A new state-supported scholarship at the Medical University of South Carolina could help keep top students in the state and also address health care needs in rural and underserved areas, proponents said.
The legislature's House Ways and Means Committee added $5 million for the SCFirst Scholarship to its budget, which should be voted on next week. MUSC had been seeking $10 million but is going to match whatever state funding it gets with private donations.
The chairman of the House budget-writing committee said he supports MUSC getting the full $10 million it requested. But the proposal to be debated on the House floor starting March 13 had to be in balance. Ways and Means Chairman Bruce Bannister said he expects state revenue updates for the coming fiscal year to change next month, giving legislators more money to work with before the budget is finished.

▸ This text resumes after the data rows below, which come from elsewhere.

(* ===== verification/Ipc.v ===== *)
(** Inter-process communication ([kernel/src/ipc]): byte pipes, message queues,
    shared memory objects, and the table of handles.

    [send] and [recv] are loops that may wait on a condition variable.  The
    buffer's lock is held from the start, or from the return of a wait, until
    the operation returns or waits again; that stretch is one definition,
    which ends [Done] with the result or [Waiting] with the number of bytes
    sent so far, having switched away.  [None] is a panic, or a lock that is
    held and for which the task spins forever. *)

From S2P Require Import Prelude X86 Task Sched Sync.

(* ipc/channel.rs:9-9 IpcError *)
Inductive IpcError := Closed | WouldBlock | TooLarge.

Inductive outcome (A : Type) := Done (r : result IpcError A) | Waiting (progress : nat).
Arguments Done {A}. Arguments Waiting {A}.

(** A lock that is free when the system call asks for it, or never. *)
Definition acquire {A} (k : kernel) (l : Spinlock A) : option (kernel * Spinlock A) := spin_lock 1 k l.

(** ** Pipes *)

(* ipc/pipe.rs:8-8 PIPE_BUF *)
Definition PIPE_BUF : nat := 4096.

(* ipc/pipe.rs:11-16 Pipe *)
Record Pipe := mkPipe { p_buf : Spinlock (list Z); p_not_empty : CondVar; p_not_full : CondVar; p_closed : bool }.

(* ipc/pipe.rs:19-26 new *)
Definition pipe_new : Pipe := mkPipe (spinlock_new []) condvar_new condvar_new false.

Definition with_buf (p : Pipe) (b : list Z) : Pipe := mkPipe (mkSpinlock (sl_locked (p_buf p)) b) (p_not_empty p) (p_not_full p) (p_closed p).

(** The guard is dropped on return. *)
Definition pipe_release {A} (k : kernel) (p : Pipe) (r : result IpcError A) : outcome A * kernel * Pipe :=
  let '(k, l) := spin_unlock k (p_buf p) in
  (Done r, k, mkPipe l (p_not_empty p) (p_not_full p) (p_closed p)).

(** The loop of [send] with the guard held, from [written] bytes on. *)
Fixpoint send_loop (fuel : nat) (k : kernel) (p : Pipe) (data : list Z) (written : nat) : option (outcome unit * kernel * Pipe) :=
  match fuel with
  | O => None
  | S fuel =>
      if (length data <=? written)%nat then Some (pipe_release k p (Ok tt))
      else if p_closed p then Some (pipe_release k p (Err Closed))
      else
        if (PIPE_BUF <? length (sl_data (p_buf p)))%nat then None
        else
          let available_space := (PIPE_BUF - length (sl_data (p_buf p)))%nat in
          if (available_space =? 0)%nat then
            '(k, c, l, _) ← condvar_wait k (p_not_full p) (p_buf p);
            Some (Waiting written, k, mkPipe l (p_not_empty p) c (p_closed p))
          else
            let to_write := min (length data - written) available_space in
            let p := with_buf p (sl_data (p_buf p) ++ take to_write (drop written data)) in
            '(k, c) ← condvar_signal k (p_not_empty p);
            send_loop fuel k (mkPipe (p_buf p) c (p_not_full p) (p_closed p)) data (written + to_write)
  end.

(** Every turn sends a byte, so the length of the data bounds them. *)
(* ipc/pipe.rs:31-57 send *)
Definition pipe_send (k : kernel) (p : Pipe) (data : list Z) (written : nat) : option (outcome unit * kernel * Pipe) :=
  '(k, l) ← acquire k (p_buf p);
  send_loop (S (length data)) k (mkPipe l (p_not_empty p) (p_not_full p) (p_closed p)) data written.

(* ipc/pipe.rs:59-83 recv *)
Definition pipe_recv (k : kernel) (p : Pipe) (len : nat) : option (outcome (list Z) * kernel * Pipe) :=
  '(k, l) ← acquire k (p_buf p);
  let p := mkPipe l (p_not_empty p) (p_not_full p) (p_closed p) in
  match sl_data l with
  | [] =>
      if p_closed p then Some (pipe_release k p (Ok []))
      else
        '(k, c, l, _) ← condvar_wait k (p_not_empty p) l;
        Some (Waiting 0, k, mkPipe l c (p_not_full p) (p_closed p))
  | _ =>
      let to_read := min len (length (sl_data l)) in
      let out := take to_read (sl_data l) in
      let p := with_buf p (drop to_read (sl_data l)) in
      '(k, c) ← (if (0 <? to_read)%nat then condvar_signal k (p_not_full p) else Some (k, p_not_full p));
      Some (pipe_release k (mkPipe (p_buf p) (p_not_empty p) c (p_closed p)) (Ok out))
  end.
Lemma holders_release pcs i pc : alone pcs = true -> entered (pcs i) = true -> entered pc = false -> holders (set_pc pcs i pc) = false /\ alone (set_pc pcs i pc) = true.
Proof.
  unfold holders, alone. intros Ha%negb_true_iff Ei E. destruct i; rewrite set_pc_eq, set_pc_ne, E by done; rewrite Ei in Ha; [cbn in Ha; by rewrite Ha|rewrite andb_true_r in Ha; by rewrite Ha].
Qed.

(** ** Counting *)

Lemma alternating_S n : alternating (S n) = alternating n ++ [Z.of_nat n mod 2].
Proof. unfold alternating. by rewrite seq_S, fmap_app. Qed.

Lemma alternating_length n : length (alternating n) = n.
Proof. unfold alternating. by rewrite length_fmap, length_seq. Qed.

Lemma handoff_counts i n :
  (n <= 21)%nat -> Z.of_nat n mod 2 = my_turn_of i -> last_made i n = false ->
  (n < 21)%nat /\ 1 - my_turn_of i = Z.of_nat (S n) mod 2 /\
  leaving (if PING_PONG_HANDOFFS <=? Z.of_nat n + 1 then PingExit else PingLock) = last_made i (S n) /\
  (forall j, j <> i -> last_made j (S n) = last_made j n) /\
  printed_after (S n) = printed_after n ++ (if PING_PONG_HANDOFFS <=? Z.of_nat n + 1 then [(my_turn_of i, Z.of_nat n + 1)] else []).
Proof.
  intros Hn Ht Hl. assert (Hlt : (n < 21)%nat) by (destruct (decide (n = 21%nat)) as [->|]; [by destruct i|lia]). split; [done|]. clear Hn.
  do 21 (destruct n as [|n]; [destruct i; try (vm_compute in Ht; discriminate Ht); try (vm_compute in Hl; discriminate Hl);
    (split; [reflexivity|]; split; [reflexivity|]; split; [by intros []|reflexivity])|]). lia.
Qed.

"We anticipate that will be a substantial number and by the time the budget’s finished, like the difference between $10 and $5 (million), we’ll be able to fix," said Bannister, R-Greenville.
MUSC has not benefited from lottery funding for scholarships the way other South Carolina universities have because that funding was intended for undergraduate programs, said Chief of Government Affairs Mark Sweatman.
That has hurt its ability to attract some students from the state, he said.
"We’ve seen a lot of our applicants in the past, those that wanted to go to MUSC first, we’ve seen them go out of state with full-ride scholarships," he said. "And you certainly can’t blame those students."
That some top students are being incentivized to go to better offers elsewhere, "they're not wrong about that," said House Assistant Majority Leader Jay West, R-Belton. "I think we need to keep our best and brightest in state."
Exact numbers are hard to determine because state databases don't track students that way. But at the MUSC College of Medicine, among students who initially accepted and then chose to go elsewhere, one of the big reasons cited was the dearth of scholarships available, said Charlotte Kerr, director of admissions.
First-year in-state medical school tuition at MUSC is $37,500 a year, and then varies by year after that, with potentially a $150,000 price tag over four years.
The issue is particularly important for the rural and underserved areas of the state, which the scholarship program will pay close attention to.Â
"It’s hard to go to rural areas when you have a huge debt burden," Sweatman said, and the prospects of making that up are more difficult.
Scholarships would help free students from that so "you are going to be more likely to go back to your rural area, back to your hometown and serve rural and underserved patients. And that’s the goal of this," he said.
It is a big area of need for the state that the scholarship could help address, West said.
"I think it is tremendous in helping us address the deficit of medical care in the rural areas," he said. "And I think it is an innovative solution."
It helps the state overall as well, Bannister said.
"Everything we’re doing related to nurses, doctors, medical school costs, residencies, all of that is to incentivize the doctors to stay here," he said. "We feel like if they’re doing residencies and going to school here, we’ve got a chance of keeping them."
Of those who completed residencies in South Carolina from 2011 to 2020, 57.3 percent of those doctors stayed to practice in South Carolina, according to data from the Association of American Medical Colleges. But that rises to 75-80 percent if they also went to medical school in the state, Sweatman said.